Start of Data supplied

(** * SecBoot: a shallow embedding of the secure bootloader's trust core

    The development follows the C sources under [Secure/Core]:

    - [secboot_aes.c]: PKCS#7 padding, word/byte conversion, the AES wrapper;
    - [secboot_crc.c], [secboot_sha256.c], [secboot_ecdsa.c]: thin wrappers
      around the STM32L5 HAL peripherals;
    - [secboot_bootmanager.c]: [get_AES_key], [SECBOOT_BootManager_Init],
      [SECBOOT_BootManager_VerifyBootloaderCRC],
      [SECBOOT_BootManager_VerifyAppSignature], [SECBOOT_BootManager_JumpTo];
    - [secboot_diag.c]: the flash log, the failure handlers and the response
      escalation.

    Memory is a byte-addressed store (the target is a little-endian
    Cortex-M33), bytes are [Byte.byte], 32-bit words are [Z] with their
    wrap-around written out.  The vendor HAL is not part of the repository:
    it is an interface ([HAL]) the functions are parameterised by.  Functions
    that may not return (lockdown, the jump into the non-secure image) produce
    an [outcome]. *)

From Stdlib Require Import ZArith List Lia Bool.
From coqutil Require Import Byte Word.LittleEndianList.
Import ListNotations.
Local Open Scope Z_scope.

(* ===================================================================== *)
(** * Part I: definitions *)
(* ===================================================================== *)

(** ** Machine integers *)

Definition u8 (z : Z) : Z := z mod 2 ^ 8.
Definition u32 (z : Z) : Z := z mod 2 ^ 32.

(** A buffer of exactly [n] elements holding the first [n] elements of [l]
    (what a callee leaves in a caller's fixed-size array). *)
Definition fit {A : Type} (d : A) (n : nat) (l : list A) : list A :=
  firstn n (l ++ repeat d n).

(** [memcmp(a, b, n) == 0] on byte buffers. *)
Fixpoint bytes_eqb (a b : list byte) : bool :=
  match a, b with
  | [], [] => true
  | x :: a', y :: b' => Byte.eqb x y && bytes_eqb a' b'
  | _, _ => false
  end.

(** ** Byte-addressed memory *)

Module Mem.

Definition mem : Type := Z -> byte.

Fixpoint load_bytes (m : mem) (a : Z) (n : nat) : list byte :=
  match n with
  | O => []
  | S k => m a :: load_bytes m (a + 1) k
  end.

Definition store_byte (m : mem) (a : Z) (b : byte) : mem :=
  fun x => if x =? a then b else m x.

Fixpoint store_bytes (m : mem) (a : Z) (bs : list byte) : mem :=
  match bs with
  | [] => m
  | b :: bs' => store_bytes (store_byte m a b) (a + 1) bs'
  end.

(** [*(uint32_t* )a] on a little-endian target. *)
Definition load32 (m : mem) (a : Z) : Z := le_combine (load_bytes m a 4).

Definition store32 (m : mem) (a : Z) (v : Z) : mem := store_bytes m a (le_split 4 v).

(** [n] consecutive 32-bit words starting at [a]. *)
Fixpoint load_words (m : mem) (a : Z) (n : nat) : list Z :=
  match n with
  | O => []
  | S k => load32 m a :: load_words m (a + 4) k
  end.

Definition memset (m : mem) (a : Z) (c : byte) (n : nat) : mem :=
  store_bytes m a (repeat c n).

(** Every byte of [a, a+n) reads as erased flash. *)
Definition erased (m : mem) (a : Z) (n : nat) : bool :=
  forallb (Byte.eqb Byte.xff) (load_bytes m a n).

End Mem.
Import Mem.

(** ** HAL status codes (stm32l5xx_hal_def.h) *)

Inductive HAL_StatusTypeDef : Type :=
| HAL_OK | HAL_ERROR | HAL_BUSY | HAL_TIMEOUT.

Inductive HAL_PKA_StateTypeDef : Type :=
| HAL_PKA_STATE_RESET | HAL_PKA_STATE_READY | HAL_PKA_STATE_BUSY | HAL_PKA_STATE_ERROR.
Definition exponent_part (n : Z) : string :=
  "e" ++ (if (n <? 0)%Z then "-" else "+") ++ dec (Z.abs_N n).

(** Number::toString on a positive finite value, from its digits. *)
Definition digits_toString (ds : string) (n : Z) : string :=
  let k := Z.of_nat (String.length ds) in
  if ((k <=? n) && (n <=? 21))%Z then ds ++ zeros (Z.to_nat (n - k))
  else if ((0 <? n) && (n <=? 21))%Z
       then str_take (Z.to_nat n) ds ++ "." ++ str_drop (Z.to_nat n) ds
  else if ((-6 <? n) && (n <=? 0))%Z then "0." ++ zeros (Z.to_nat (- n)) ++ ds
  else if (k =? 1)%Z then ds ++ exponent_part (n - 1)
  else str_take 1 ds ++ "." ++ str_drop 1 ds ++ exponent_part (n - 1).

(** An integer below 2^53 is a binary64 value and no fewer digits than
    its own identify it, so that it prints all its digits; the general
    case goes through [sig_digits]. *)
Definition positive_toString (q : Q) : string :=
  if is_integer q && Qltb q (pow2 53) then dec (Z.to_N (Qfloor q))
  else let (ds, n) := sig_digits q in digits_toString ds n.

(** Number::toString(x), as a template literal applies it. *)
Definition Number_toString (x : number) : string :=
  match x with
  | NaN => "NaN"
  | PosInf => "Infinity"
  | NegInf => "-Infinity"
  | Fin q =>
      match Qsign q with
      | Eq => "0"
      | Lt => "-" ++ positive_toString (- q)
      | Gt => positive_toString q
      end
  end.

(** Fixed notation with [f] fractional digits, for a magnitude [q >= 0]
    below 10^21: the digits of the nearest integer to [q * 10^f], padded
    with zeros to [f + 1] digits, the point before the last [f]. *)
Definition fixed_digits (f : nat) (q : Q) : string :=
  let m := dec (round_half_up (q * pow10 (Z.of_nat f))) in
  match f with
  | O => m
  | _ =>
      let m := if (String.length m <=? f)%nat then zeros (f + 1 - String.length m) ++ m else m in
      let k := String.length m in
      str_take (k - f) m ++ "." ++ str_drop (k - f) m
  end.

(** [x.toFixed(f)]: the sign, then the magnitude, in fixed notation
    below 10^21 and as Number::toString prints it from there on; NaN and
    the infinities print as Number::toString prints them. *)
Definition toFixed (f : nat) (x : number) : string :=
  match x with
  | Fin q =>
      let s := if Qltb q 0 then "-" else "" in
      let a := Qabs q in
      if Qle_bool (pow10 21) a then s ++ Number_toString (Fin a)
      else s ++ fixed_digits f a
  | _ => Number_toString x
  end.

End ToString.

End JS.

Import JS Text.
Local Open Scope string_scope.

(** How a call ends: with a value, or by throwing. *)
Inductive completion (A : Type) : Type :=
| Normal (a : A)
| Throw (message : string).
Arguments Normal {A} a.
Arguments Throw {A} message.

(** The value a call evaluates to, for the methods below. *)
Inductive jsvalue : Type :=
| JSUndefined
| JSString (s : string).

(* ================================================================== *)
(** ** src/utils/Constants.js *)

Module Constants.

Record ANIMATION_DURATION_t := { DISTANCE : number; LIGHT_MAX : number }.
Definition ANIMATION_DURATION : ANIMATION_DURATION_t :=
  {| DISTANCE := Fin 2000; LIGHT_MAX := Fin 10000 |}.

Definition MAX_SELECTIONS : nat := 2.

Record SCALE_DISPLAY_t := { MIN_SIZE : number; MAX_SCREEN_RATIO : number }.
Definition SCALE_DISPLAY : SCALE_DISPLAY_t :=
  {| MIN_SIZE := Fin 10; MAX_SCREEN_RATIO := Fin 0.4 |}.

Module PROPORTIONAL_SIZING.
Definition MIN_SIZE : number := Fin 1.
Definition OVERLAY_SIZE : number := Fin 60.
Definition OVERLAY_OFFSET_Y : number := Fin 120.
Definition CONNECTOR_COLOR : number := Fin 11184810.
End PROPORTIONAL_SIZING.

End Constants.

(* ================================================================== *)
(** ** ScaleCalculator *)

Module ScaleCalculator.
Import Constants.

Definition calculateScreenDiameter (realDiameter screenWidth referenceSize : number)
  : number :=
  let maxScreenSize := mul screenWidth (MAX_SCREEN_RATIO SCALE_DISPLAY) in
  let minScreenSize := MIN_SIZE SCALE_DISPLAY in
  let ratio := div realDiameter referenceSize in
  let screenSize := mul maxScreenSize ratio in
  Math_max minScreenSize (Math_min screenSize maxScreenSize).

Definition formatScale (meters : number) : string :=
  if strict_eq meters (Fin 0) then "0 m"
  else if lt (Math_abs meters) (Fin (1 / 10 ^ 100)) then "~0 m"
  else
    let sign := if lt meters (Fin 0) then "-" else "" in
    let absMeters := Math_abs meters in
    let exponent := Math_floor_log10 absMeters in
    let mantissa := div absMeters (Math_pow10 exponent) in
    sign ++ toFixed 2 mantissa ++ " × 10^" ++ Number_toString exponent ++ " m".

Definition calculateSizeRatio (diameter1 diameter2 : number) : number :=
  let larger := Math_max diameter1 diameter2 in
  let smaller := Math_min diameter1 diameter2 in
  if strict_eq smaller (Fin 0) then PosInf
  else div larger smaller.

Definition formatTime (seconds : number) : string :=
  if lt seconds (Fin 60) then toFixed 3 seconds ++ " seconds"
  else if lt seconds (Fin 3600) then toFixed 2 (div seconds (Fin 60)) ++ " minutes"
  else if lt seconds (Fin 86400) then toFixed 2 (div seconds (Fin 3600)) ++ " hours"
  else if lt seconds (Fin 31536000)
       then toFixed 2 (div seconds (Fin 86400)) ++ " days"
  else toFixed 2 (div seconds (Fin 31536000)) ++ " years".

Section Logarithm.

(** [Math.log1p].  Its values are not rationals, and ECMA-262 leaves them
    to the implementation: the two functions that call it take it as a
    parameter. *)
Variable Math_log1p : number -> number.

Definition realToScreen (realDistance maxRealDistance screenWidth : number) : number :=
  if le realDistance (Fin 0) then Fin 0
  else if le maxRealDistance (Fin 0) then Fin 0
  else
    let logReal := Math_log1p realDistance in
    let logMax := Math_log1p maxRealDistance in
    mul (div logReal logMax) screenWidth.


End Logarithm.

End ScaleCalculator.

(* ================================================================== *)
(** ** ScaleCalculator where a quotient is printed *)

(** [formatScale], [formatTime] and [calculateSizeRatio] hand a quotient
    to [toFixed], and the digits that come out depend on how binary64
    rounds the quotient: 3618 / 3600 is below 1.005 and prints as 1.00,
    41 / 40 is below 1.025 and prints as 1.02.  Here the three functions
    are embedded with the division of binary64.  [Math.log10] and
    [Math.pow], which ECMA-262 leaves to the implementation, are
    parameters of [formatScale]. *)
Module Binary64.

(** [x / y]: the quotient, rounded. *)
Definition div (x y : number) : number :=
  match JS.div x y with
  | Fin q => binary64 q
  | z => z
  end.

(** The literal [1e-100]. *)
Definition literal_1e_100 : number := Eval vm_compute in binary64 (1 / 10 ^ 100).

Module ScaleCalculator.

Section Builtins.

Variable Math_log10 : number -> number.
Variable Math_pow : number -> number -> number.

Definition formatScale (meters : number) : string :=
  if strict_eq meters (Fin 0) then "0 m"
  else if lt (Math_abs meters) literal_1e_100 then "~0 m"
  else
    let sign := if lt meters (Fin 0) then "-" else "" in
    let absMeters := Math_abs meters in
    let exponent := Math_floor (Math_log10 absMeters) in
    let mantissa := div absMeters (Math_pow (Fin 10) exponent) in
    sign ++ toFixed 2 mantissa ++ " × 10^" ++ Number_toString exponent ++ " m".

End Builtins.

Definition calculateSizeRatio (diameter1 diameter2 : number) : number :=
  let larger := Math_max diameter1 diameter2 in
  let smaller := Math_min diameter1 diameter2 in
  if strict_eq smaller (Fin 0) then PosInf
  else div larger smaller.

Definition formatTime (seconds : number) : string :=
  if lt seconds (Fin 60) then toFixed 3 seconds ++ " seconds"
  else if lt seconds (Fin 3600) then toFixed 2 (div seconds (Fin 60)) ++ " minutes"
  else if lt seconds (Fin 86400) then toFixed 2 (div seconds (Fin 3600)) ++ " hours"
  else if lt seconds (Fin 31536000)
       then toFixed 2 (div seconds (Fin 86400)) ++ " days"
  else toFixed 2 (div seconds (Fin 31536000)) ++ " years".

End ScaleCalculator.

End Binary64.

(* ================================================================== *)
(** ** components/comparison/LightSpeedTraveler.js *)

Module LightSpeedTraveler.
Import Constants.

(** The fields the constructor computes; the scene, the two end points and
    the sprites it keeps besides play no part in the timing. *)
Record t := {
  realDistance : number;
  speedOfLight : number;
  travelTime : number;
  animationDuration : number;
  isTimeLapsed : bool;
  speedMultiplier : number
}.

(** [calculateAnimationDuration()] reads [this.travelTime] and assigns
    [animationDuration], [isTimeLapsed] and [speedMultiplier]; the cap is
    the constant [ANIMATION_DURATION.LIGHT_MAX], here the first argument. *)
Definition calculateAnimationDuration (LIGHT_MAX travelTime : number)
  : number * bool * number :=
  let realTimeMs := mul travelTime (Fin 1000) in
  let animationDuration := Math_min realTimeMs LIGHT_MAX in
  if gt realTimeMs LIGHT_MAX
  then (animationDuration, true, div realTimeMs LIGHT_MAX)
  else (animationDuration, false, Fin 1).

(** [new LightSpeedTraveler(scene, startPoint, endPoint, realDistance)],
    [speedOfLight] being the [constants.speedOfLight.value] it reads from
    the initialised DataManager.  The constructor has no [throw] and no
    test of its arguments: it divides, calls [calculateAnimationDuration]
    and returns. *)
Definition new_with (LIGHT_MAX speedOfLight realDistance : number) : completion t :=
  let travelTime := div realDistance speedOfLight in
  let '(animationDuration, isTimeLapsed, speedMultiplier) :=
    calculateAnimationDuration LIGHT_MAX travelTime in
  Normal {| realDistance := realDistance;
            speedOfLight := speedOfLight;
            travelTime := travelTime;
            animationDuration := animationDuration;
            isTimeLapsed := isTimeLapsed;
            speedMultiplier := speedMultiplier |}.

Definition new : number -> number -> completion t :=
  new_with (LIGHT_MAX ANIMATION_DURATION).





End LightSpeedTraveler.

(* ================================================================== *)
(** ** managers/DataManager.js *)

Module DataManager.

Record CosmicObject := {
  id : string;
  name : string;
  diameter : number
}.

Record DistanceData := {
  from : string;
  to : string;
  distance : number;
  lightTravelTime : number
}.

Record CosmicObjects := {
  objects : list CosmicObject;
  distances : list DistanceData
}.

Record t := {
  cosmicObjects : CosmicObjects;
  objectsById : gmap string CosmicObject;
  distanceCache : gmap string DistanceData
}.

(** The template literal [`${a}-${b}`]. *)
Definition key (a b : string) : string := a ++ "-" ++ b.

(** [buildIndexes()]: both maps are cleared, then filled in array order,
    a later [set] replacing an earlier one under the same key. *)
Definition buildIndexes (self : t) : t :=
  {| cosmicObjects := cosmicObjects self;
     objectsById :=
       foldl (fun m obj => <[id obj := obj]> m) ∅ (objects (cosmicObjects self));
     distanceCache :=
       foldl (fun m dist => <[key (from dist) (to dist) := dist]> m) ∅
             (distances (cosmicObjects self)) |}.

(** [getDistance(fromId, toId)]: a record is an object, hence truthy, so
    [get(key1) || get(key2)] is the first of the two that is present;
    [None] is [undefined] (the warning logged with it is left out). *)
Definition getDistance (self : t) (fromId toId : string) : option DistanceData :=
  let key1 := key fromId toId in
  let key2 := key toId fromId in
  match distanceCache self !! key1 with
  | Some distance => Some distance
  | None => distanceCache self !! key2
  end.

End of Data supplied

● **How to complete this task**
Quote the data above verbatim from its first line to the line that includes "(** * Part I: definitions *)", with both boundary lines retained.

● **Answer for this exercise**
(** * SecBoot: a shallow embedding of the secure bootloader's trust core

    The development follows the C sources under [Secure/Core]:

    - [secboot_aes.c]: PKCS#7 padding, word/byte conversion, the AES wrapper;
    - [secboot_crc.c], [secboot_sha256.c], [secboot_ecdsa.c]: thin wrappers
      around the STM32L5 HAL peripherals;
    - [secboot_bootmanager.c]: [get_AES_key], [SECBOOT_BootManager_Init],
      [SECBOOT_BootManager_VerifyBootloaderCRC],
      [SECBOOT_BootManager_VerifyAppSignature], [SECBOOT_BootManager_JumpTo];
    - [secboot_diag.c]: the flash log, the failure handlers and the response
      escalation.

    Memory is a byte-addressed store (the target is a little-endian
    Cortex-M33), bytes are [Byte.byte], 32-bit words are [Z] with their
    wrap-around written out.  The vendor HAL is not part of the repository:
    it is an interface ([HAL]) the functions are parameterised by.  Functions
    that may not return (lockdown, the jump into the non-secure image) produce
    an [outcome]. *)

From Stdlib Require Import ZArith List Lia Bool.
From coqutil Require Import Byte Word.LittleEndianList.
Import ListNotations.
Local Open Scope Z_scope.

(* ===================================================================== *)
(** * Part I: definitions *)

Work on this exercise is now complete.